# [To do]
Where the records below reach the line containing "unfold getName. rewrite get_set_own;", start transcribing, and end with the line containing "destruct m as", exactly and with nothing else added.

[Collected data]
(** * RiSC-32: the assembler's instruction encoder and the CPU emulator

    A shallow embedding of the assembler's back end
    ([pkg/asm/instruction.go]: the instruction types and their encoders;
    [pkg/asm]'s [AssemblerAsync]), of the CPU ([pkg/vm/vm.go] with
    [pkg/vm/tty.go]: decode, memory access, interrupt entry, interrupt
    poll, execute) and of the interpreter's fetch-execute loop.

    [pkg/vm/vm.go] is embedded in two revisions: [vm], with hardware
    interrupts, IRET, the clock and the TTY, on which the properties are
    stated; and [vm_trap], the one before it, on which those that concern
    [Memory] and [Execute] are proved again.

    Conventions.
    - A Go [uint32] is a [Z]; every Go operation that can leave the range
      [0, 2^32) has its wrap-around written out ([wrap32]).
    - The fixed-size, zero-initialised arrays [GPR], [S] and [M] are finite
      maps from index to word; a cell that was never written reads 0.
    - A Go [error] is a value of an inductive type; [fmt.Errorf("%w: ...")]
      is the constructor [Errorf], and [errors_Is] unwraps it as
      [errors.Is] does.
    - A [*uint32] returned by [Memory] is the name of the cell it points
      to ([ref]), read with [load] and written with [store].
    - What the outside world answers during one instruction (the wall
      clock, the TTY's TCP connection) is an explicit argument of
      [Execute]. The TTY is the repository's [SerialTTY]. Log lines are
      left out. *)

From Stdlib Require Import ZArith Lia Bool List String Ascii.
From stdpp Require Import base option gmap strings.
(** C4 at the sample registry and at the sample instance. *)
Lemma fork_never_mutates_origin_witness :
  (∃ h1 h2,
     Layer.fork 0 Layer.sampleLayer = (Ok 2, h1) ∧
     Layer.objs h1 !! 3 = Some (Layer.MkObj (Some 1) ∅) ∧
     Layer.getComponent Layer.sampleValidate Layer.sampleClassName 2 "Movie" true false h1
     = (Ok (Some (Layer.ClassRef 3)), h2) ∧
     Layer.get h2 1 "Movie" = Some (Layer.VComp 0) ∧
     Layer.comps h2 !! 0 = Layer.comps Layer.sampleLayer !! 0) ∧
  (∃ this',
     Model.getProperty "title" true Model.movie
     = (Ok (Some (Model.MkProperty 2 (Model.DField Model.titleField))), this') ∧
     Model.m_inherited this' = Model.m_inherited Model.movie).
Proof.
  destruct (fork_never_mutates_origin Layer.sampleValidate Layer.sampleClassName)
    as [HL HM].
  split.
  - destruct (HL Layer.sampleLayer 0 1 eq_refl) as (h1 & Hfork & _ & _ & _ & Hmap & Hget).
    destruct (Hget "Movie" false Layer.componentClassName 0
                (Layer.MkComp Layer.ComponentClass "Movie" (Some 0) None) true)
      as (h2 & Hrun & _ & _ & _ & Hcomps & Hreg & _).
    + discriminate.
    + reflexivity.
    + reflexivity.
    + reflexivity.
    + exists h1, h2. split; [exact Hfork|]. split; [exact Hmap|].
      split; [exact Hrun|]. split; [exact Hreg|].
      apply Hcomps. vm_compute. lia.
  - destruct (HM "title" true Model.movie (Model.MkProperty 1 (Model.DField Model.titleField))
                eq_refl eq_refl) as (this' & Hrun & _ & _ & _ & Hinh & _).
    exists this'. split; [exact Hrun|exact Hinh].
Defined.

(** C5 at the sample instance: [new Movie({title: 'Inception'})]. *)
Lemma constructor_fills_every_field_witness :
  ∃ this' f',
    Model.constructor Model.rawValue [("title", Model.VString "Inception")] false Model.movie
    = (Ok tt, this') ∧
    Model.descOf this' "title" = Some (Model.DField f') ∧
    Model.f_active f' = true ∧
    Model.f_value f' = Model.VString "Inception".
Proof.
  destruct (ModelProofs.constructor_fills_every_field Model.rawValue
              [("title", Model.VString "Inception")] Model.movie)
    as [(this' & Hrun & _ & Hfields) _].
  destruct (Hfields "title" Model.titleField eq_refl) as (f' & Hd & Hactive & Hf').
  exists this', f'. split; [exact Hrun|]. split; [exact Hd|]. split; [exact Hactive|].
  rewrite Hf'. reflexivity.
Defined.

(** C9 at the number 42. *)
Lemma assign_type_mismatch_exactly_witness :
  (Model.assign Model.rawValue (Model.VNumber 42) Model.movie).1 = Throw TypeMismatch ∧
  Model.assign Model.rawValue Model.VUndefined Model.movie = (Ok tt, Model.movie).
Proof.
  destruct (ModelProofs.assign_type_mismatch_exactly Model.rawValue (Model.VNumber 42)
              Model.movie) as (Hiff & Hundef & _).
  split; [|exact Hundef].
  apply Hiff. split; [discriminate|]. split; [reflexivity|discriminate].
Defined.


(** C7 at the sample instance: redeclaring [title] as a number. *)
Lemma setField_type_redeclaration_witness :
  ∃ this',
    Model.setField Model.sampleFieldNew Model.sampleGetOptions "title"
      [("type", Model.VString "number")] Model.movie
    = (Throw TypeRedeclaration, this') ∧
    Model.descOf this' "title" = Some (Model.DField Model.titleField) ∧
    Model.m_inherited this' = Model.m_inherited Model.movie.
Proof.
  destruct (ModelProofs.setField_type_redeclaration Model.sampleFieldNew
              Model.sampleGetOptions "title" [("type", Model.VString "number")]
              Model.movie Model.titleField (Model.VString "number"))
    as (this' & Hrun & Hd & _ & Hframe & _).
  - reflexivity.
  - reflexivity.
  - discriminate.
  - discriminate.
  - exists this'. split; [exact Hrun|]. split; [exact Hd|].
    destruct Hframe as (_ & Hinh & _). exact Hinh.
Defined.

(** C2 at the self-referential [Person]: the call returns, and inside the
    expansion of [friend] (where [Person] is in the set) the field [friend]
    is left out. *)
Lemma createFieldMask_terminates_witness :
  (∃ mask this',
     Model.createFieldMask Model.sampleSchema None None false Model.Person_prototype
     = (Ok mask, this')) ∧
  (∃ m this',
     Model.__createFieldMask Model.sampleSchema 1 None false (Model.FBool true)
       {["Person"]} Model.Person_prototype
     = (Ok (m, {["Person"]}), this') ∧
     Model.assoc_get "friend" m = None).
Proof.
  destruct (ModelProofs.createFieldMask_terminates Model.sampleSchema None false None
              Model.Person_prototype) as [(mask & this' & Hrun & _) Hlevel].
  split; [by exists mask, this'|].
  destruct (Hlevel 0 (Model.FBool true) {["Person"]}) as (m & this1 & Hrun1 & Homit & _).
  - vm_compute. lia.
  - exists m, this1. split; [exact Hrun1|].
    apply (Homit "friend"
             (Model.MkField "Person" "Person" true Model.VUndefined false Model.VUndefined)).
    + reflexivity.
    + apply elem_of_singleton. reflexivity.
Defined.


(** C3 at a hydrated [Person] whose payload carries [name] but not
    [friend]. *)
Lemma deserialize_fills_or_reports_witness :
  ∃ root this1 missingFields this',
    Model.createFieldMask Model.sampleSchema None None false Model.Person_prototype
    = (Ok root, this1) ∧
    Model.deserialize Model.sampleDeserializeValue Model.sampleMerge Model.sampleSchema
      [("name", Model.VString "Bob")] None None Model.Person_prototype
    = (Ok missingFields, this') ∧
    (if Model.mask_truthy (Some (Model.FieldMask_get root "friend"))
     then Model.assoc_get "friend" (default [] missingFields)
          = Some (Model.FieldMask_get root "friend")
     else Model.assoc_get "friend" (default [] missingFields) = None).
Proof.
  destruct (ModelProofs.deserialize_fills_or_reports Model.sampleDeserializeValue
              Model.sampleMerge Model.sampleSchema [("name", Model.VString "Bob")]
              None None Model.Person_prototype)
    as (root & this1 & missing & this' & Hroot & Hrun & Hfields).
  exists root, this1, missing, this'. split; [exact Hroot|]. split; [exact Hrun|].
  pose proof (Hfields "friend"
                (Model.MkField "Person" "Person" true Model.VUndefined false Model.VUndefined)
                eq_refl) as H.
  cbv zeta in H.
  destruct (Model.mask_truthy (Some (Model.FieldMask_get root "friend"))).
  - exact (proj2 H).
  - exact (proj2 H).
Defined.

(** * Further properties of the registry *)

Module LayerMore.
Import Layer LayerProofs.

(** ** Lookups on stores built by allocation *)

Lemma get_from_app_wf h os' (n : nat) l k :
  heap_wf h → l < length (objs h) →
  get_from n (objs h ++ os') l k = get_from n (objs h) l k.
Proof.
  intros Hwf. revert l. induction n as [|n IH]; intros l Hl; cbn [get_from]; [done|].
  rewrite lookup_app_l by done.
  destruct (objs h !! l) as [o|] eqn:E; [|done].
  destruct (own o !! k); [done|].
  destruct (proto o) as [p|] eqn:Ep; [|done].
  apply IH. pose proof (Hwf l o p E Ep). lia.
Qed.

Lemma get_from_insert_above h (n : nat) l l' o' k :
  heap_wf h → l < l' →
  get_from n (<[l' := o']> (objs h)) l k = get_from n (objs h) l k.
Proof.
  intros Hwf. revert l. induction n as [|n IH]; intros l Hl; cbn [get_from]; [done|].
  rewrite list_lookup_insert_ne by lia.
  destruct (objs h !! l) as [o|] eqn:E; [|done].
  destruct (own o !! k); [done|].
  destruct (proto o) as [p|] eqn:Ep; [|done].
  apply IH. pose proof (Hwf l o p E Ep). lia.
Qed.

Lemma get_set_above h l l' k k' v :
  heap_wf h → l < l' → get (set l' k' v h) l k = get h l k.
Proof.
  intros Hwf Hl. unfold get, set. destruct (objs h !! l'); [|done].
  cbn [objs]. by apply get_from_insert_above.
Qed.

Lemma get_forked_old this cm h l k :
  heap_wf h → l < length (objs h) → get (forked_heap this cm h) l k = get h l k.
Proof. intros Hwf Hl. unfold get, forked_heap. cbn [objs]. by apply get_from_app_wf. Qed.

(** Reading a key an object does not own is reading it on its prototype. *)
Lemma get_step h l o p k :
  heap_wf h → objs h !! l = Some o → own o !! k = None → proto o = Some p →
  get h l k = get h p k.
Proof.
  intros Hwf Hl Hown Hp. unfold get. cbn [get_from]. rewrite Hl, Hown, Hp.
  apply get_from_enough; [done|]. by eapply Hwf.
Qed.

(** A key other than [_components] is read through a fresh fork exactly as
    on its origin. *)
Lemma get_forked_layer this cm h k :
  heap_wf h → this < length (objs h) → cm ≤ length (objs h) → k ≠ "_components" →
  get (forked_heap this cm h) (length (objs h)) k = get h this k.
Proof.
  intros Hwf Hthis Hcm Hk.
  pose proof (heap_wf_forked this cm h Hwf Hthis Hcm) as Hwf1.
  rewrite (get_step _ _ _ this k Hwf1 (forked_heap_layer this cm h)).
  - by apply get_forked_old.
  - cbn [own]. by rewrite lookup_singleton_ne.
  - done.
Qed.

(** The fresh component map reads every key as the origin's map does. *)
Lemma get_forked_map this cm h k :
  heap_wf h → this < length (objs h) → cm < length (objs h) →
  get (forked_heap this cm h) (S (length (objs h))) k = get h cm k.
Proof.
  intros Hwf Hthis Hcm.
  pose proof (heap_wf_forked this cm h Hwf Hthis ltac:(lia)) as Hwf1.
  rewrite (get_step _ _ _ cm k Hwf1 (forked_heap_map this cm h)).
  - by apply get_forked_old.
  - done.
  - done.
Qed.

(** ** Names *)

(** X1: names.  On a layer [L], [setName] with a non-empty string followed by
    [getName] gives the string back, and [setName('')] throws and changes
    nothing.  A fork answers [getName] with its origin's name; [setName] and
    [unsetName] on the fork change the fork's answer only, also when the
    fork's name becomes undefined while the origin has one. *)
Theorem layer_name_round_trip_and_fork (h : heap) (L cm : loc) (s : string) :
  heap_wf h → get h L "_components" = Some (VObj cm) → cm ≤ length (objs h) → s ≠ "" →
  let F := length (objs h) in
  let h1 := forked_heap L cm h in
  (getName L (setName L (VStr s) h).2 = VStr s ∧ (setName L (VStr s) h).1 = Ok tt) ∧
  setName L (VStr "") h = (Throw ArgumentError, h) ∧
  fork L h = (Ok F, h1) ∧
  getName F h1 = getName L h ∧
  (getName F (setName F (VStr s) h1).2 = VStr s ∧
   getName L (setName F (VStr s) h1).2 = getName L h) ∧
  (getName F (unsetName F h1) = VUndef ∧
   getName L (unsetName F h1) = getName L h).
Proof.
  intros Hwf Hcm Hcmle Hs F h1.
  assert (L < length (objs h)) as HL by (by eapply get_allocated).
  pose proof (heap_wf_forked L cm h Hwf HL Hcmle) as Hwf1.
  assert (String.eqb s "" = false) as Hs' by (by apply String.eqb_neq).
  assert (is_Some (objs h1 !! F)) as HF by (unfold h1, F; rewrite forked_heap_layer; eauto).
  assert (∀ v, getName L (set F "_name" v h1) = getName L h) as Horigin.
  { intros v. unfold getName. rewrite get_set_above by done.
    unfold h1. by rewrite get_forked_old. }
  split; [|split; [done|split; [by apply fork_spec|split; [|split]]]].
  - unfold setName. rewrite Hs'. cbn [fst snd]. split; [|done].
    unfold getName. rewrite get_set_own; [done|]. by apply lookup_lt_is_Some.
  - unfold getName, h1, F. by rewrite get_forked_layer.
  - unfold setName. rewrite Hs'. cbn [snd]. split; [|apply Horigin].
    unfold getName. by rewrite get_set_own.
  - unfold unsetName. split; [|apply Horigin].
    unfold getName. by rewrite get_set_own.
Qed.

Lemma layer_name_round_trip_and_fork_witness :
  getName 0 sampleLayer = VStr "backend" ∧
  getName 2 (forked_heap 0 1 sampleLayer) = VStr "backend" ∧
  getName 2 (unsetName 2 (forked_heap 0 1 sampleLayer)) = VUndef ∧
  getName 0 (unsetName 2 (forked_heap 0 1 sampleLayer)) = VStr "backend".
Proof.
  destruct (layer_name_round_trip_and_fork sampleLayer 0 1 "frontend" sampleLayer_wf eq_refl)
    as (_ & _ & _ & Hinherit & _ & Hunset & Hkeep).
  - vm_compute. lia.
  - discriminate.
  - split; [reflexivity|]. split; [exact Hinherit|]. split; [exact Hunset|exact Hkeep].
Defined.

(** ** [isForkOf] *)

Lemma inPrototypeChain_above h (n : nat) target l :
  heap_wf h → l ≤ target → inPrototypeChain n (objs h) target l = false.
Proof.
  intros Hwf. revert l. induction n as [|n IH]; intros l Hl; cbn [inPrototypeChain]; [done|].
  destruct (objs h !! l) as [o|] eqn:E; [|done].
  destruct (proto o) as [p|] eqn:Ep; [|done].
  pose proof (Hwf l o p E Ep) as Hp.
  rewrite IH by lia. rewrite orb_false_r. apply Nat.eqb_neq. lia.
Qed.

Lemma inPrototypeChain_mono (n m : nat) os target l :
  n ≤ m → inPrototypeChain n os target l = true → inPrototypeChain m os target l = true.
Proof.
  revert m l. induction n as [|n IH]; intros m l Hle; cbn [inPrototypeChain]; [done|].
  destruct m as [|m]; [lia|]. cbn [inPrototypeChain].
  destruct (os !! l) as [o|]; [|done]. destruct (proto o) as [p|]; [|done].
  destruct (Nat.eqb p target); [done|]. cbn [orb]. apply IH. lia.
Qed.

Lemma inPrototypeChain_app (n : nat) os os' target l :
  inPrototypeChain n os target l = true → inPrototypeChain n (os ++ os') target l = true.
Proof.
  revert l. induction n as [|n IH]; intros l; cbn [inPrototypeChain]; [done|].
  destruct (os !! l) as [o|] eqn:E; [|done].
  rewrite (lookup_app_l_Some _ _ _ _ E).
  destruct (proto o) as [p|]; [|done].
  destruct (Nat.eqb p target); [done|]. cbn [orb]. apply IH.
Qed.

# [Result for this task]
    unfold getName. rewrite get_set_own; [done|]. by apply lookup_lt_is_Some.
  - unfold getName, h1, F. by rewrite get_forked_layer.
  - unfold setName. rewrite Hs'. cbn [snd]. split; [|apply Horigin].
    unfold getName. by rewrite get_set_own.
  - unfold unsetName. split; [|apply Horigin].
    unfold getName. by rewrite get_set_own.
Qed.

Lemma layer_name_round_trip_and_fork_witness :
  getName 0 sampleLayer = VStr "backend" ∧
  getName 2 (forked_heap 0 1 sampleLayer) = VStr "backend" ∧
  getName 2 (unsetName 2 (forked_heap 0 1 sampleLayer)) = VUndef ∧
  getName 0 (unsetName 2 (forked_heap 0 1 sampleLayer)) = VStr "backend".
Proof.
  destruct (layer_name_round_trip_and_fork sampleLayer 0 1 "frontend" sampleLayer_wf eq_refl)
    as (_ & _ & _ & Hinherit & _ & Hunset & Hkeep).
  - vm_compute. lia.
  - discriminate.
  - split; [reflexivity|]. split; [exact Hinherit|]. split; [exact Hunset|exact Hkeep].
Defined.

(** ** [isForkOf] *)

Lemma inPrototypeChain_above h (n : nat) target l :
  heap_wf h → l ≤ target → inPrototypeChain n (objs h) target l = false.
Proof.
  intros Hwf. revert l. induction n as [|n IH]; intros l Hl; cbn [inPrototypeChain]; [done|].
  destruct (objs h !! l) as [o|] eqn:E; [|done].
  destruct (proto o) as [p|] eqn:Ep; [|done].
  pose proof (Hwf l o p E Ep) as Hp.
  rewrite IH by lia. rewrite orb_false_r. apply Nat.eqb_neq. lia.
Qed.

Lemma inPrototypeChain_mono (n m : nat) os target l :
  n ≤ m → inPrototypeChain n os target l = true → inPrototypeChain m os target l = true.
Proof.
  revert m l. induction n as [|n IH]; intros m l Hle; cbn [inPrototypeChain]; [done|].
  destruct m as [|m]; [lia|]. cbn [inPrototypeChain].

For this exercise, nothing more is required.